Up and Running, Always

It can be annoying to find your computer asleep when you come back to it after a short break. Your computer may even fall sleep while you’re watching a video or during a presentation, when you touch the keyboard/mouse for long periods of time. Windows has a built-in power saving setting that activates after long periods of inactivity – or, at least, what Windows considers inactivity. Windows still hasn’t figured out that your PC is active when a video stream is running in the background, especially when its not being watched in the full screen mode!

While these settings can be useful if you use a laptop, there is no reason why you should have to put up with your computer sleeping while you’re still using it. There are several ways you can keep your computer awake without having to touch the mouse or keyboard constantly. Don’t worry if your IT department at work won’t let you fiddle around with your computer settings, we’ve got that scenario covered here.

Check out Mouse Jiggler


Mouse Jiggler is software that fakes mouse input and makes Windows think you’re moving the mouse. Mouse Jiggler is actually made to prevent your screensaver from popping up when you don’t want it to, but it works just as well to keep your mouse awake. If you get Mouse Jiggler, you won’t have to fiddle around with any of your computer settings, so you should be safe from your system admin.

When you’re going to stream a movie, give a presentation or go for a coffee break, enable Mouse Jiggler first. Your mouse pointer will begin to move minutely. This movement is enough to trick Windows into thinking you’re still using your PC. If you find the movement of the mouse annoying, you can enable the Zen Jiggle mode, which will make the pointer invisible and keep the movement limited to the background.

You can get Mouse Jiggler for Windows here.

Get Coffee


Coffee is software just like Mouse Jiggler except that, instead of moving your mouse, it hits the F15 key in the background. F15 keys aren’t present on most keyboards but are still recognized by Windows, so chances are you won’t have it mapped to anything.
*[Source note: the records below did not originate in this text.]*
Lemma set_slot_next pre rest o :
  set_slot (Some (pre ++ None :: rest)) (length pre) o = Done (Some (pre ++ Some o :: rest)).
Proof.
  unfold set_slot. rewrite decide_True by (rewrite length_app; simpl; lia).
  rewrite insert_app_r_alt, Nat.sub_diag by lia. done.
Qed.

(** The elements of an array assigned one after the other. *)
Section Fill.
Context {A : Type}.
Variables (fill : json_obj -> nat -> list A -> outcome json_obj) (doc : A -> json).
Hypothesis fill_nil : forall r i, fill r i [] = Done r.
Hypothesis fill_cons : forall r i x l,
  fill r i (x :: l) = (r' ← set_array r i (obj_of None (doc x)); fill r' (S i) l).

Lemma fill_array key (l : list A) :
  fill (create_json_array key (length l)) 0 l = Done (obj_of key (JArray (map doc l))).
Proof.
  assert (forall pre n, fill (JObj key JSON_TYPE_NULL (OString None) (Some (pre ++ replicate (length l) None)) None n)
            (length pre) l =
          Done (JObj key JSON_TYPE_NULL (OString None) (Some (pre ++ map (fun x => Some (obj_of None (doc x))) l)) None n))
    as H.
  { induction l as [|x l IH]; intros pre n; [by rewrite fill_nil|].
    rewrite fill_cons. cbn [length replicate set_array]. rewrite set_slot_next. cbn [mbind outcome_bind].
    specialize (IH (pre ++ [Some (obj_of None (doc x))]) n).
    rewrite length_app, Nat.add_1_r, <- !app_assoc in IH. exact IH. }
  specialize (H [] (length l)). cbn [app length] in H. unfold create_json_array, create_json_obj.
  rewrite H. cbn [obj_of]. by rewrite map_map, length_map.
Qed.
End Fill.

Lemma set_arrays_map key (l : list (option text)) :
  set_arrays (create_json_array key (length l)) 0 (map (create_json_string None) l) =
    Done (obj_of key (strings_doc l)).
Proof.
  apply (fill_array (fun r i l => set_arrays r i (map (create_json_string None) l)) string_doc).
  - done.
  - intros r i x l'. cbn [map set_arrays]. by rewrite create_json_string_doc.
Qed.

Lemma encode_clock_res_doc key l :
  length l = 8%nat -> encode_clock_res key l = Done (obj_of (Some key) (clock_res_doc l)).
Proof.
  intros Hl. unfold encode_clock_res. rewrite <- Hl. by apply fill_array.
Qed.

Lemma encode_root_doc key r : encode_root key r = Done (obj_of (Some key) (root_doc r)).
Proof. unfold encode_root. by rewrite encode_hex_string_doc, !create_json_string_doc. Qed.

Lemma encode_mount_doc m : encode_mount m = Done (obj_of None (mount_doc m)).
Proof. unfold encode_mount. by rewrite encode_hex_string_doc, !create_json_string_doc. Qed.

Lemma encode_mounts_doc key l : encode_mounts key l = Done (obj_of (Some key) (mounts_doc l)).
Proof.
  unfold encode_mounts, mounts_doc. apply fill_array; [done|]. intros r i x l'.
  cbn [encode_mounts_from]. by rewrite encode_mount_doc.
Qed.

Lemma encode_wg_doc key w :
  wg_peers w = [] -> encode_wg key w = Done (obj_of (Some key) (wg_doc w)).
Proof.
  intros Hp. unfold encode_wg. rewrite Hp, !create_json_string_doc. done.
Qed.

(** With peers, the first one is stored through a NULL pointer. *)
Lemma encode_wg_fails key w :
  wg_peers w ≠ [] -> exists p, encode_wg key w = Failed (BadPointer p).
Proof. intros Hp. unfold encode_wg. destruct (wg_peers w) as [|x l]; [done|]. by eexists. Qed.

Lemma encode_image_sizes_doc key s :
  encode_image_sizes key s = Done (obj_of (Some key) (image_sizes_doc s)).
Proof. done. Qed.

Lemma encode_io_doc key i : encode_io key i = Done (obj_of (Some key) (io_doc i)).
Proof. done. Qed.

(** Assigning the members of an object with slots to spare. *)
Lemma set_objects_fill key ty v arr n os :
  forall pre spare,
  set_objects (JObj key ty v arr (Some (pre ++ replicate (length os + spare) None)) n) (length pre) os =
    Done (JObj key ty v arr (Some (pre ++ map Some os ++ replicate spare None)) n).
Proof.
  induction os as [|o os IH]; intros pre spare; [done|].
  cbn [length Nat.add replicate set_objects set_object]. rewrite set_slot_next.
  cbn [mbind outcome_bind]. specialize (IH (pre ++ [Some o]) spare).
  rewrite length_app, Nat.add_1_r, <- !app_assoc in IH. exact IH.
Qed.

(** ** Sorting keeps what printing and parsing need *)

Lemma forallb_perm {A} (f : A -> bool) l l' : l ≡ₚ l' -> forallb f l = forallb f l'.
Proof. intros H. apply eq_true_iff_eq. by rewrite !forallb_Forall, H. Qed.

Lemma list_max_perm l l' : l ≡ₚ l' -> list_max l = list_max l'.
Proof. induction 1; simpl in *; lia. Qed.

Lemma forallb_map_ext {A} (f : A -> bool) (g : A -> A) l :
  Forall (fun x => f (g x) = f x) l -> forallb f (map g l) = forallb f l.
Proof. induction 1 as [|x l Hx _ IH]; [done|]. simpl. by rewrite Hx, IH. Qed.

Lemma printable_sort v : printable (sort_doc v) = printable v.
Proof.
  induction v as [|b|z|s|l IH|l IH] using json_induction; try done.
  - apply (forallb_map_ext printable sort_doc _ IH).
  - cbn [sort_doc printable]. rewrite (forallb_perm _ _ _ (sort_members_perm _)).
    apply (forallb_map_ext _ sort_member). eapply Forall_impl; [exact IH|].
    intros [k x] Hx. simpl in *. by rewrite Hx.
Qed.

Lemma list_max_map_ext {A} (f : A -> nat) (g : A -> A) l :
  Forall (fun x => f (g x) = f x) l -> list_max (map f (map g l)) = list_max (map f l).
Proof. induction 1 as [|x l Hx _ IH]; [done|]. simpl in *. by rewrite Hx, IH. Qed.

Lemma nesting_sort v : nesting (sort_doc v) = nesting v.
Proof.
  induction v as [|b|z|s|l IH|l IH] using json_induction; try done.
  - apply (list_max_map_ext nesting sort_doc _ IH).
  - cbn [sort_doc nesting]. f_equal.
    rewrite (list_max_perm _ _ (Permutation_map _ (sort_members_perm _))).
    apply (list_max_map_ext (fun '(_, x) => nesting x) sort_member).
    eapply Forall_impl; [exact IH|]. by intros [k x] Hx.
Qed.

Lemma supported_sort v : supported v -> supported (sort_doc v).
Proof.
  induction v as [|b|z|s|l IH|l IH] using json_induction; try done.
  - intros [Hl Hs]. apply all_supported_Forall in Hs. cbn [sort_doc]. split; [by rewrite length_map|].
    apply all_supported_Forall, Forall_map.
    eapply Forall_impl; [apply Forall_and; split; [exact IH|exact Hs]|]. by intros x [Hx ?]; apply Hx.
  - intros Hs. apply members_supported_Forall in Hs. apply members_supported_Forall.
    rewrite sort_members_perm. apply Forall_map.
    eapply Forall_impl; [apply Forall_and; split; [exact IH|exact Hs]|].
    intros [k x] [Hx [Hk Hs']]. split; [done|]. by apply Hx.
Qed.

(** ** The text of a configuration *)

Section Config.
Context `{Gen : GeneratedConfig}.
Implicit Types c : enclave_config.

Definition config_members c : list (text * json) :=
  [(bytes "format_version", int_doc SGXLKL_ENCLAVE_CONFIG_T_VERSION);
   (bytes "mode", JString (sgxlkl_enclave_mode_t_to_string (mode c)));
   (bytes "stacksize", int_doc (stacksize c));
   (bytes "mmap_files", JString (sgxlkl_enclave_mmap_files_t_to_string (mmap_files c)));
   (bytes "oe_heap_pagecount", int_doc (oe_heap_pagecount c));
   (bytes "net_ip4", string_doc (net_ip4 c));
   (bytes "net_gw4", string_doc (net_gw4 c));
   (bytes "net_mask4", string_doc (net_mask4 c));
   (bytes "hostname", string_doc (hostname c));
   (bytes "tap_mtu", int_doc (tap_mtu c));
   (bytes "hostnet", JBool (hostnet c));
   (bytes "wg", wg_doc (wg c));
   (bytes "max_user_threads", int_doc (max_user_threads c));
   (bytes "espins", int_doc (espins c));
   (bytes "esleep", int_doc (esleep c));
   (bytes "ethreads", int_doc (ethreads c));
   (bytes "clock_res", clock_res_doc (clock_res c));
   (bytes "fsgsbase", JBool (fsgsbase c));
   (bytes "verbose", JBool (verbose c));
   (bytes "kernel_verbose", JBool (kernel_verbose c));
   (bytes "kernel_cmd", string_doc (kernel_cmd c));
   (bytes "sysctl", string_doc (sysctl c));
   (bytes "swiotlb", JBool (swiotlb c));
   (bytes "cwd", string_doc (cwd c));
   (bytes "args", strings_doc (args c));
   (bytes "env", strings_doc (env c));
   (bytes "host_import_env", strings_doc (host_import_env c));
   (bytes "root", root_doc (root c));
   (bytes "mounts", mounts_doc (mounts c));
   (bytes "exit_status", JString (sgxlkl_exit_status_mode_t_to_string (exit_status c)));
   (bytes "image_sizes", image_sizes_doc (image_sizes c));
   (bytes "io", io_doc (io c))].

Lemma root_object_tree c :
  wg_peers (wg c) = [] -> length (clock_res c) = 8%nat ->
  root_object c = Done (object_tree None (config_members c) (replicate 432 None)).
Proof.
  intros Hp Hc. unfold root_object. rewrite (encode_wg_doc _ _ Hp), (encode_clock_res_doc _ _ Hc).
  unfold encode_string_array. rewrite !set_arrays_map, encode_root_doc, encode_mounts_doc.
  rewrite encode_image_sizes_doc, encode_io_doc. cbn [mbind outcome_bind].
  set (os := [_; _; _; _; _; _; _; _; _; _; _; _; _; _; _; _; _; _; _; _; _; _; _; _; _; _; _; _; _; _; _; _]).
  assert (map Some os = map slot (config_members c)) as Hos.
  { unfold os, FPFS, FPFSS. rewrite !create_json_string_doc. reflexivity. }
  assert (length os = 32%nat) as Hlen by done.
  pose proof (set_objects_fill None JSON_TYPE_NULL (OString None) None 464 os [] 432) as H.
  rewrite Hlen in H. cbn [app length Nat.add] in H. unfold create_json_objects, create_json_obj.
  change (replicate 464 (@None json_obj)) with (replicate (32 + 432) (@None json_obj)).
  cbn [Nat.add]. rewrite H. cbn [mbind outcome_bind set_count]. unfold object_tree.
  by rewrite Hos, Hlen.
Qed.

Definition config_doc c : json := JObject (config_members c).

Lemma mount_doc_distinct m : distinct (mount_doc m) = true.
Proof. by destruct m as [? ? [] ? []]. Qed.

Lemma string_doc_distinct s : distinct (string_doc s) = true.
Proof. by destruct s. Qed.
Coffee will keep your computer awake when you’re downloading files or if files are being transferred over your network.  So the next time you’re downloading games from Steam, your computer won’t fall asleep halfway through the process.

You can download Coffee here.

Change the Power Settings


If you don’t want to download software to keep your computer awake, you can change the power settings.

To do that, navigate to “Control Panel > System and Security > Power Options” and then click on “Change plan settings”, next to your default power plan.

Alternatively, you can just type “change power-saving settings” in the Search tab in the start menu and click on the option that shows up.

Once you are at the” Edit Plan Settings”, you have two options – “Turn off the display” and “Put the computer to sleep” – with dropdown menus beside each. Here, you can choose to turn have your computer sleep after 1 minute of inactivity, 2 minutes of inactivity, 1 hour of inactivity and never, with every conceivable option in between. Choose any setting that suits you and save settings – and voila! you’re done!

If your computer wakes up locked and you find that annoying, you can change that setting on the “Edit Plan Settings” page too. Just click on the “Change advanced power settings” option at the bottom of the page, find the “Require a Password on Wake up” option and choose No in the drop down menu beside it.

You can also change other power settings here, like keeping your computer awake when media is playing in the background. We don’t recommend you change too many things here, though, unless you know what you’re doing.


The easiest (and safest) way to keep your computer awake without touching your mouse or keyboard, in our view, is by downloading Mouse Jiggler or Coffee – the software options we’ve described above.

That way, you don’t have to mess around with your Windows power settings and end up conserving more power for your laptop or tablet. If you use a PC instead, though, changing your power settings might be what is right for you.